## Your assignment
Report how many lines in the data below hold the string "intros". Nothing else should appear in the answer.

Records from a dataset
BEGIN

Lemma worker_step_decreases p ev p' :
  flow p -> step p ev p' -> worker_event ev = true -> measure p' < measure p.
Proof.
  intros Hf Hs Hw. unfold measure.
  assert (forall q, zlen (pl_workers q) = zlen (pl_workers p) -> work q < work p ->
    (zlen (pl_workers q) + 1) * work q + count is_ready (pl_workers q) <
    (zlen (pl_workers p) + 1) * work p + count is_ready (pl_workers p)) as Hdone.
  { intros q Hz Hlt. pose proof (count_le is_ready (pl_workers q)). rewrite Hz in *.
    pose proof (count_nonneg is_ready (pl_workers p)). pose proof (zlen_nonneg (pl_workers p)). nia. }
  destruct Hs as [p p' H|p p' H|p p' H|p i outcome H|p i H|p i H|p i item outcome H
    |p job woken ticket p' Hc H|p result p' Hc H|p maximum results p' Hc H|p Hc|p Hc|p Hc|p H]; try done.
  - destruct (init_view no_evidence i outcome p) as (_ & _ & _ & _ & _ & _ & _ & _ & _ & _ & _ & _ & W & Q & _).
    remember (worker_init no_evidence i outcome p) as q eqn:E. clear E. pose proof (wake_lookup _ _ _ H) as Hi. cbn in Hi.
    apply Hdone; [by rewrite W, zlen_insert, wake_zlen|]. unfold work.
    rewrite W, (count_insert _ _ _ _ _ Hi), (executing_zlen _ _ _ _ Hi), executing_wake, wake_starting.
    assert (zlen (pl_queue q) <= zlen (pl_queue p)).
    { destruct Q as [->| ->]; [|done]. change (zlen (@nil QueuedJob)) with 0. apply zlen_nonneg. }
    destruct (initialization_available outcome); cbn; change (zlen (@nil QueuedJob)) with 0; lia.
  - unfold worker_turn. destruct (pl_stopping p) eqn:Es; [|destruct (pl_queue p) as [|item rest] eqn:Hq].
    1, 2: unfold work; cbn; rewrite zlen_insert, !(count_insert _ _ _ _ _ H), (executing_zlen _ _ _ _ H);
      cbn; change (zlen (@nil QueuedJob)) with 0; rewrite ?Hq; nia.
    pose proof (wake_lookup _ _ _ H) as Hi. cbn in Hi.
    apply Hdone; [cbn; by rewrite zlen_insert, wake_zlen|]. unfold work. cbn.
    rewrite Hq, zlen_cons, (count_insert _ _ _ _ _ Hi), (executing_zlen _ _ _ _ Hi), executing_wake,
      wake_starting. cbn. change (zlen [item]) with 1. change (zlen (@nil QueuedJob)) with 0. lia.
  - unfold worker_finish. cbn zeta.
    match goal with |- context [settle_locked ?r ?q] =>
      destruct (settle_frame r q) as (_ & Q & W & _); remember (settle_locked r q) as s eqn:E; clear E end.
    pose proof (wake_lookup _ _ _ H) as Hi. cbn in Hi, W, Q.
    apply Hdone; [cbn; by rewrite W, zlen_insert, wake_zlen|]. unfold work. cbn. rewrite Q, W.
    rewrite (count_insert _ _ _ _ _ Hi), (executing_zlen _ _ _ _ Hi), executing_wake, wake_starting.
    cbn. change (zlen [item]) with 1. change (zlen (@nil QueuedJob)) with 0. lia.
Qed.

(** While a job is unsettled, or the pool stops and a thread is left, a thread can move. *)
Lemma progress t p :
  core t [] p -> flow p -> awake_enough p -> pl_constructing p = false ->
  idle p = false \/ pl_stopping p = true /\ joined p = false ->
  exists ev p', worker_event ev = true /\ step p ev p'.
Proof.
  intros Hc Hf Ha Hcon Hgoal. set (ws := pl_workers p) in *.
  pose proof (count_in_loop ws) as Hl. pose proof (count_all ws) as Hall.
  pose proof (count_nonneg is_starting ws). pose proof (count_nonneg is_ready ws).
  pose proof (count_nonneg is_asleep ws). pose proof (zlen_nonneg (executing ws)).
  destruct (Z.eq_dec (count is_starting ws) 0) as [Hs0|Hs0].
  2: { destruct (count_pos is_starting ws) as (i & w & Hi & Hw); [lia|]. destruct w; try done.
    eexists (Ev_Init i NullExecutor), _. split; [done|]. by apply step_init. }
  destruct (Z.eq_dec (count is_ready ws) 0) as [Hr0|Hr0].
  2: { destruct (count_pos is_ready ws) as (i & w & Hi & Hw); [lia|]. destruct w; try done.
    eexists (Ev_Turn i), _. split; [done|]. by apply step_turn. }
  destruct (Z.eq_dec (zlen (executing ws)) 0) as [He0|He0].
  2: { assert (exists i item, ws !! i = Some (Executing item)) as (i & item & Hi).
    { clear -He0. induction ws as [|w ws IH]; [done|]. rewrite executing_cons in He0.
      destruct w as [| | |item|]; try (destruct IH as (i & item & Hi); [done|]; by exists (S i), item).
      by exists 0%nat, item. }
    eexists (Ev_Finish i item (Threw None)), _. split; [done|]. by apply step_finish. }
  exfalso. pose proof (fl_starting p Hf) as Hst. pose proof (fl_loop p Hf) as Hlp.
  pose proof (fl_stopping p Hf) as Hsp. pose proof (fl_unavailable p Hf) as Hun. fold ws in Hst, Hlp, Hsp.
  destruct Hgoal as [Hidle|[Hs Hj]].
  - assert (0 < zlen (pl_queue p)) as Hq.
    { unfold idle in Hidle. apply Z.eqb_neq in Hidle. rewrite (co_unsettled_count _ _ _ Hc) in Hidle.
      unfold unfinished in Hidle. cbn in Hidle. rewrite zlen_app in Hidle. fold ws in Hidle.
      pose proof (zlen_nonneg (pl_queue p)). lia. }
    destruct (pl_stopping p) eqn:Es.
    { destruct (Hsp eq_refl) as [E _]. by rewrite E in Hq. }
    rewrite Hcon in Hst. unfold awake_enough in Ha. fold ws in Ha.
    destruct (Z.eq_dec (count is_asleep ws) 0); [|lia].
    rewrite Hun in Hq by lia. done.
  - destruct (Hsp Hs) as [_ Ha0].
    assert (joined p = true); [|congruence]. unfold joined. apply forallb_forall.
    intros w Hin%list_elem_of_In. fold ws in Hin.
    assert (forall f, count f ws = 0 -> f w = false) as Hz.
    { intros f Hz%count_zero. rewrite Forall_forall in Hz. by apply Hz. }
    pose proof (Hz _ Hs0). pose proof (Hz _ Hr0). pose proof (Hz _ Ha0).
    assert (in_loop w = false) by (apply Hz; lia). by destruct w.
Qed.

END
BEGIN

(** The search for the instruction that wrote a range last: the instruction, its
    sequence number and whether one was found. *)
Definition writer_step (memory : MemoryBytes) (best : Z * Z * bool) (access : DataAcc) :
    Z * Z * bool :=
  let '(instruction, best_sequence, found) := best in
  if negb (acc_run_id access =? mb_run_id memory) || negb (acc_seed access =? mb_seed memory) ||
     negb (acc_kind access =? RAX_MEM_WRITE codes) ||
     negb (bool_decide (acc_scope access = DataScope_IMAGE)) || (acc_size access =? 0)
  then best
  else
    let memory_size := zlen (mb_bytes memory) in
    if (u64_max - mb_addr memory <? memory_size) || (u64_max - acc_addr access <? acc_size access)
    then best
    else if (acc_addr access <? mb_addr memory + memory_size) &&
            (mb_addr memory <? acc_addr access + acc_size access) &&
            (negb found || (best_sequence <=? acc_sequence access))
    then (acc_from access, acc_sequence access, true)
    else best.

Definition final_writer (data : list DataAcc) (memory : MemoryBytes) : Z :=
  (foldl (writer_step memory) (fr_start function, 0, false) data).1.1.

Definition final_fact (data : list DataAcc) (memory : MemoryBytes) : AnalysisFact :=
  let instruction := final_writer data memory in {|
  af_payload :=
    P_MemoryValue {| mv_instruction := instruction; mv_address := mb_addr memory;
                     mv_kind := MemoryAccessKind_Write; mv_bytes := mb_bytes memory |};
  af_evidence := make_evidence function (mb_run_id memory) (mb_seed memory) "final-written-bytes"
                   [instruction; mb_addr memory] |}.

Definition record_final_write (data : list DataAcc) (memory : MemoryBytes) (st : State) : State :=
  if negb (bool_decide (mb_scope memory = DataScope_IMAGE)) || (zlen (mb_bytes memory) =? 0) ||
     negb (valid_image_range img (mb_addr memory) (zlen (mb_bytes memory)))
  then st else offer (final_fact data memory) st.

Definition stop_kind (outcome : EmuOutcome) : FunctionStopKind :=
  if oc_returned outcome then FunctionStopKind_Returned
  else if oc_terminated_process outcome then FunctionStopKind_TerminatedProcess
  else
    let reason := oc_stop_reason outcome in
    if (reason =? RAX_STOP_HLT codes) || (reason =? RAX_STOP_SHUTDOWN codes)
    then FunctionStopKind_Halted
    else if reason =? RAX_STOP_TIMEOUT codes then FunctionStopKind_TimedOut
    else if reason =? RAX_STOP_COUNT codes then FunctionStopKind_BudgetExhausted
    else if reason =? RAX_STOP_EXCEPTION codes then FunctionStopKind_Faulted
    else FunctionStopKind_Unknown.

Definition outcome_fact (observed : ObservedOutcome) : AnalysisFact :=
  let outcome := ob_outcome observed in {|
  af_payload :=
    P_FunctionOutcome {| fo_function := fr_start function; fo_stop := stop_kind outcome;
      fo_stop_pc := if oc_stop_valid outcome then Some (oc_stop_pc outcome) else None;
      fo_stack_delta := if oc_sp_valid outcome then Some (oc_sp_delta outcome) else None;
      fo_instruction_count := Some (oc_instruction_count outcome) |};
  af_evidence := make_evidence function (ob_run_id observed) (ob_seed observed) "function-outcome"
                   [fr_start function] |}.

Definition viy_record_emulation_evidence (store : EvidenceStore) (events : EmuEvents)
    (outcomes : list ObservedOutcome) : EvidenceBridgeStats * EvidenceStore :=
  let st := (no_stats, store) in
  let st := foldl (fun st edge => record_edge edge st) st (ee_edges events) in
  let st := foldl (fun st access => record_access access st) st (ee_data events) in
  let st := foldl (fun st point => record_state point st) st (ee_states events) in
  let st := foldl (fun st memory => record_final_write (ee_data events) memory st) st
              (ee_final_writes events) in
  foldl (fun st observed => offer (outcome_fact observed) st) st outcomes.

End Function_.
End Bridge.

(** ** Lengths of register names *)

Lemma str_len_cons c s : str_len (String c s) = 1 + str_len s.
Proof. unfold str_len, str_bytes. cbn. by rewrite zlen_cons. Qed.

END

## Task answer
5